_PROBLEM_
Write the entries out exactly, with the final line being the one containing "- Python [str]".

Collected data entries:
(** * Panther Cloud Air: airport reference and flight-network generator

    A shallow embedding of [airport_reference.py] and [flight_network.py].

    - Python [float] is IEEE-754 binary64.  It is modelled by [spec_float]
      with the binary64 operations of the kernel's float specification
      ([SFadd prec emax] and friends): signed zeros, infinities and NaN are
      all there, and the operations round to nearest even.
    - Python [str] is modelled by [string], the UTF-8 encoding of the text.
      The methods [str.upper] and [str.lower] follow the Unicode tables,
      which are not part of the program: they are parameters of the model,
      gathered in a record with what the program relies on (on ASCII text
      they are the ASCII case maps).
    - The airport dictionary is a [gmap]; the set of processed pairs is a
      [gset].  Lists are Python lists, [append] adds at the end.
    - The functions of Python's [math] module used by the haversine formula
      are parameters of the model, gathered in a record.  They return a
      float or raise: [ValueError] for [sin], [cos], [sqrt] and [asin]
      outside their domains, [OverflowError] for the power.  A function that
      calls them returns an [outcome], a value or the exception raised.
    - [list.sort] is CPython's, for the short lists that the program sorts:
      the run at the start of the list, then binary insertion.
    - [print] calls are left out. *)

From Stdlib Require Import ZArith Lia Bool List String Ascii Sorted.
From Stdlib Require Import Floats.PrimFloat Floats.SpecFloat Floats.FloatOps.
From stdpp Require Import gmap strings list sorting.

Set Warnings "-inexact-float".
Open Scope string_scope.
Open Scope list_scope.

(** ** Python floats *)

Module PyFloat.

Abbreviation float := spec_float.

(** A float literal of the source, as the binary64 value nearest to it. *)
Definition lit (x : PrimFloat.float) : float := Prim2SF x.

Definition zero : float := S754_zero false.
(** [float('inf')] *)
Definition inf : float := S754_infinity false.

(** [float('nan')] *)
Definition nan : float := S754_nan.

Definition add : float -> float -> float := SFadd prec emax.
Definition sub : float -> float -> float := SFsub prec emax.
Definition mul : float -> float -> float := SFmul prec emax.
(** [x / y].  Python raises [ZeroDivisionError] when [y == 0]; the program
    divides only under the guard [hub_distance > 0], where both agree. *)
Definition div : float -> float -> float := SFdiv prec emax.

Definition ltb : float -> float -> bool := SFltb.
Definition leb : float -> float -> bool := SFleb.
Definition eqb : float -> float -> bool := SFeqb.
(** [x > y] and [x >= y] are [y < x] and [y <= x]. *)
Definition gtb (x y : float) : bool := SFltb y x.
Definition geb (x y : float) : bool := SFleb y x.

_PROBLEM SOLUTION_
(** * Panther Cloud Air: airport reference and flight-network generator

    A shallow embedding of [airport_reference.py] and [flight_network.py].

    - Python [float] is IEEE-754 binary64.  It is modelled by [spec_float]
      with the binary64 operations of the kernel's float specification
      ([SFadd prec emax] and friends): signed zeros, infinities and NaN are
      all there, and the operations round to nearest even.
    - Python [str] is modelled by [string], the UTF-8 encoding of the text.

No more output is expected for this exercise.